**Task brief**
Make an exact transcription of the data below.

### Provided information ###

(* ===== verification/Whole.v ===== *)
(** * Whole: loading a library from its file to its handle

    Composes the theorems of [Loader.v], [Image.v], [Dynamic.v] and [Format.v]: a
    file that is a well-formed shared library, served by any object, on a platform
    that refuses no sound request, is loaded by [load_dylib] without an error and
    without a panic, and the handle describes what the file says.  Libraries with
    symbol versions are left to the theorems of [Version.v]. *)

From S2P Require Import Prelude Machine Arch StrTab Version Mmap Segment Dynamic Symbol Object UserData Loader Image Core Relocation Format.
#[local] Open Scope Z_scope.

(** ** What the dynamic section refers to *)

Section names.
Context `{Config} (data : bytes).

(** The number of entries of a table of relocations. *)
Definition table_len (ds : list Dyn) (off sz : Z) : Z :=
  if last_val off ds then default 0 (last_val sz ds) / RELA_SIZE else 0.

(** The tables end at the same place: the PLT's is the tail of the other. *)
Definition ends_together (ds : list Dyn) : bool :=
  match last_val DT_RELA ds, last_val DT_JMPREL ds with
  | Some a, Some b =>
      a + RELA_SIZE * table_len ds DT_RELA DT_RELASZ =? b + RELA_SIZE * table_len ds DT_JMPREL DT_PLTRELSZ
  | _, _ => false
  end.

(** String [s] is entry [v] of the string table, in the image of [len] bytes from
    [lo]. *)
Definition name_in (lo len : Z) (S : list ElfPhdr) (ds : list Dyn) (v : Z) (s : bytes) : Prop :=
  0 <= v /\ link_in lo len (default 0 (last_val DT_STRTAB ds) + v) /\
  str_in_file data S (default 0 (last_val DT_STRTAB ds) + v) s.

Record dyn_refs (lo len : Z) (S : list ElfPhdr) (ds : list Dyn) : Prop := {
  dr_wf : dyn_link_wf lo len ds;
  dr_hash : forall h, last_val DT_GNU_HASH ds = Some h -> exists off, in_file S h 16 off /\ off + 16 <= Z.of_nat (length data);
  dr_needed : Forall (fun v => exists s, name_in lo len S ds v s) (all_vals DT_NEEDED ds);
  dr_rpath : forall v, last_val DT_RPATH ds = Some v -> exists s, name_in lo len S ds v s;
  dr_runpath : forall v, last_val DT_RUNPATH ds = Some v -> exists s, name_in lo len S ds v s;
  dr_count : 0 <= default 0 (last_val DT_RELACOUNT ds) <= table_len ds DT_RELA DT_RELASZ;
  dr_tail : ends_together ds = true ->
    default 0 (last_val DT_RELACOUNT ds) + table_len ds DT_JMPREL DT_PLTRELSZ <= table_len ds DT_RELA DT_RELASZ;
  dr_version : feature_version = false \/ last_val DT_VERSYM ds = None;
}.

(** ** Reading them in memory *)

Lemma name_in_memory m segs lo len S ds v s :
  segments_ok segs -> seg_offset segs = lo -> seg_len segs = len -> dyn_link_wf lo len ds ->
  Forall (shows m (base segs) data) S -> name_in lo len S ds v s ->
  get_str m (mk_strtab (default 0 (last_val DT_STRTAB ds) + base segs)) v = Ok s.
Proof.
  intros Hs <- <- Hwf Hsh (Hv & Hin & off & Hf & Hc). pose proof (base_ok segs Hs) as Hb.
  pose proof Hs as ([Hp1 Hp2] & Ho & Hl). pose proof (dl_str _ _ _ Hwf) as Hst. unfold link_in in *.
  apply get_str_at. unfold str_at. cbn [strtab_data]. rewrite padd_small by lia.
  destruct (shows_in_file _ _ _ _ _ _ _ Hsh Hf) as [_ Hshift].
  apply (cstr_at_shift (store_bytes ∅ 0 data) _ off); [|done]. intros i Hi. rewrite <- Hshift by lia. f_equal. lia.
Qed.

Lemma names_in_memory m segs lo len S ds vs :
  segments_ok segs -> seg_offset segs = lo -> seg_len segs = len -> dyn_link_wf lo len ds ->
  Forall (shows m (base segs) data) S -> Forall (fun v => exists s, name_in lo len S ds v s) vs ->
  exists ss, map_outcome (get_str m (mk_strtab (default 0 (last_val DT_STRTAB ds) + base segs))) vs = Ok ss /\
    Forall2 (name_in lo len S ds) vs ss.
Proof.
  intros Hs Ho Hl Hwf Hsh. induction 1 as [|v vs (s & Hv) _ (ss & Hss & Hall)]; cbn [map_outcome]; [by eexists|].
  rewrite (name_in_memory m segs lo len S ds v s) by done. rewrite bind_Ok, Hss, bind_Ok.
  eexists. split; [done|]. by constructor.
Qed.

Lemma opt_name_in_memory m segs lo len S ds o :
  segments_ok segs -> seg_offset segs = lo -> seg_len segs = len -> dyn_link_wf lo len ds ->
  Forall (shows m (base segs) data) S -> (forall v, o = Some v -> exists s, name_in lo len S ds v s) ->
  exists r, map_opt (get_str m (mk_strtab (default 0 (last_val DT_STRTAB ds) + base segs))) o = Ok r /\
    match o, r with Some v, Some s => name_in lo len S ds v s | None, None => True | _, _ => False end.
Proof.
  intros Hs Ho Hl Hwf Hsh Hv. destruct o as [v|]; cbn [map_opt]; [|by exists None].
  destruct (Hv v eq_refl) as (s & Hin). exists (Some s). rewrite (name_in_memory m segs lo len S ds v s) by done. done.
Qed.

###

**Your solution**
(* ===== verification/Whole.v ===== *)
(** * Whole: loading a library from its file to its handle

    Composes the theorems of [Loader.v], [Image.v], [Dynamic.v] and [Format.v]: a
    file that is a well-formed shared library, served by any object, on a platform
    that refuses no sound request, is loaded by [load_dylib] without an error and
    without a panic, and the handle describes what the file says.  Libraries with
    symbol versions are left to the theorems of [Version.v]. *)

From S2P Require Import Prelude Machine Arch StrTab Version Mmap Segment Dynamic Symbol Object UserData Loader Image Core Relocation Format.
#[local] Open Scope Z_scope.

(** ** What the dynamic section refers to *)

Section names.
Context `{Config} (data : bytes).

(** The number of entries of a table of relocations. *)
Definition table_len (ds : list Dyn) (off sz : Z) : Z :=
  if last_val off ds then default 0 (last_val sz ds) / RELA_SIZE else 0.

(** The tables end at the same place: the PLT's is the tail of the other. *)
Definition ends_together (ds : list Dyn) : bool :=
  match last_val DT_RELA ds, last_val DT_JMPREL ds with
  | Some a, Some b =>
      a + RELA_SIZE * table_len ds DT_RELA DT_RELASZ =? b + RELA_SIZE * table_len ds DT_JMPREL DT_PLTRELSZ
  | _, _ => false
  end.

(** String [s] is entry [v] of the string table, in the image of [len] bytes from
    [lo]. *)
Definition name_in (lo len : Z) (S : list ElfPhdr) (ds : list Dyn) (v : Z) (s : bytes) : Prop :=
  0 <= v /\ link_in lo len (default 0 (last_val DT_STRTAB ds) + v) /\
  str_in_file data S (default 0 (last_val DT_STRTAB ds) + v) s.

Record dyn_refs (lo len : Z) (S : list ElfPhdr) (ds : list Dyn) : Prop := {
  dr_wf : dyn_link_wf lo len ds;
  dr_hash : forall h, last_val DT_GNU_HASH ds = Some h -> exists off, in_file S h 16 off /\ off + 16 <= Z.of_nat (length data);
  dr_needed : Forall (fun v => exists s, name_in lo len S ds v s) (all_vals DT_NEEDED ds);
  dr_rpath : forall v, last_val DT_RPATH ds = Some v -> exists s, name_in lo len S ds v s;
  dr_runpath : forall v, last_val DT_RUNPATH ds = Some v -> exists s, name_in lo len S ds v s;
  dr_count : 0 <= default 0 (last_val DT_RELACOUNT ds) <= table_len ds DT_RELA DT_RELASZ;
  dr_tail : ends_together ds = true ->
    default 0 (last_val DT_RELACOUNT ds) + table_len ds DT_JMPREL DT_PLTRELSZ <= table_len ds DT_RELA DT_RELASZ;
  dr_version : feature_version = false \/ last_val DT_VERSYM ds = None;
}.

(** ** Reading them in memory *)

Lemma name_in_memory m segs lo len S ds v s :
  segments_ok segs -> seg_offset segs = lo -> seg_len segs = len -> dyn_link_wf lo len ds ->
  Forall (shows m (base segs) data) S -> name_in lo len S ds v s ->
  get_str m (mk_strtab (default 0 (last_val DT_STRTAB ds) + base segs)) v = Ok s.
Proof.
  intros Hs <- <- Hwf Hsh (Hv & Hin & off & Hf & Hc). pose proof (base_ok segs Hs) as Hb.
  pose proof Hs as ([Hp1 Hp2] & Ho & Hl). pose proof (dl_str _ _ _ Hwf) as Hst. unfold link_in in *.
  apply get_str_at. unfold str_at. cbn [strtab_data]. rewrite padd_small by lia.
  destruct (shows_in_file _ _ _ _ _ _ _ Hsh Hf) as [_ Hshift].
  apply (cstr_at_shift (store_bytes ∅ 0 data) _ off); [|done]. intros i Hi. rewrite <- Hshift by lia. f_equal. lia.
Qed.

Lemma names_in_memory m segs lo len S ds vs :
  segments_ok segs -> seg_offset segs = lo -> seg_len segs = len -> dyn_link_wf lo len ds ->
  Forall (shows m (base segs) data) S -> Forall (fun v => exists s, name_in lo len S ds v s) vs ->
  exists ss, map_outcome (get_str m (mk_strtab (default 0 (last_val DT_STRTAB ds) + base segs))) vs = Ok ss /\
    Forall2 (name_in lo len S ds) vs ss.
Proof.
  intros Hs Ho Hl Hwf Hsh. induction 1 as [|v vs (s & Hv) _ (ss & Hss & Hall)]; cbn [map_outcome]; [by eexists|].
  rewrite (name_in_memory m segs lo len S ds v s) by done. rewrite bind_Ok, Hss, bind_Ok.
  eexists. split; [done|]. by constructor.
Qed.

Lemma opt_name_in_memory m segs lo len S ds o :
  segments_ok segs -> seg_offset segs = lo -> seg_len segs = len -> dyn_link_wf lo len ds ->
  Forall (shows m (base segs) data) S -> (forall v, o = Some v -> exists s, name_in lo len S ds v s) ->
  exists r, map_opt (get_str m (mk_strtab (default 0 (last_val DT_STRTAB ds) + base segs))) o = Ok r /\
    match o, r with Some v, Some s => name_in lo len S ds v s | None, None => True | _, _ => False end.
Proof.
  intros Hs Ho Hl Hwf Hsh Hv. destruct o as [v|]; cbn [map_opt]; [|by exists None].
  destruct (Hv v eq_refl) as (s & Hin). exists (Some s). rewrite (name_in_memory m segs lo len S ds v s) by done. done.
Qed.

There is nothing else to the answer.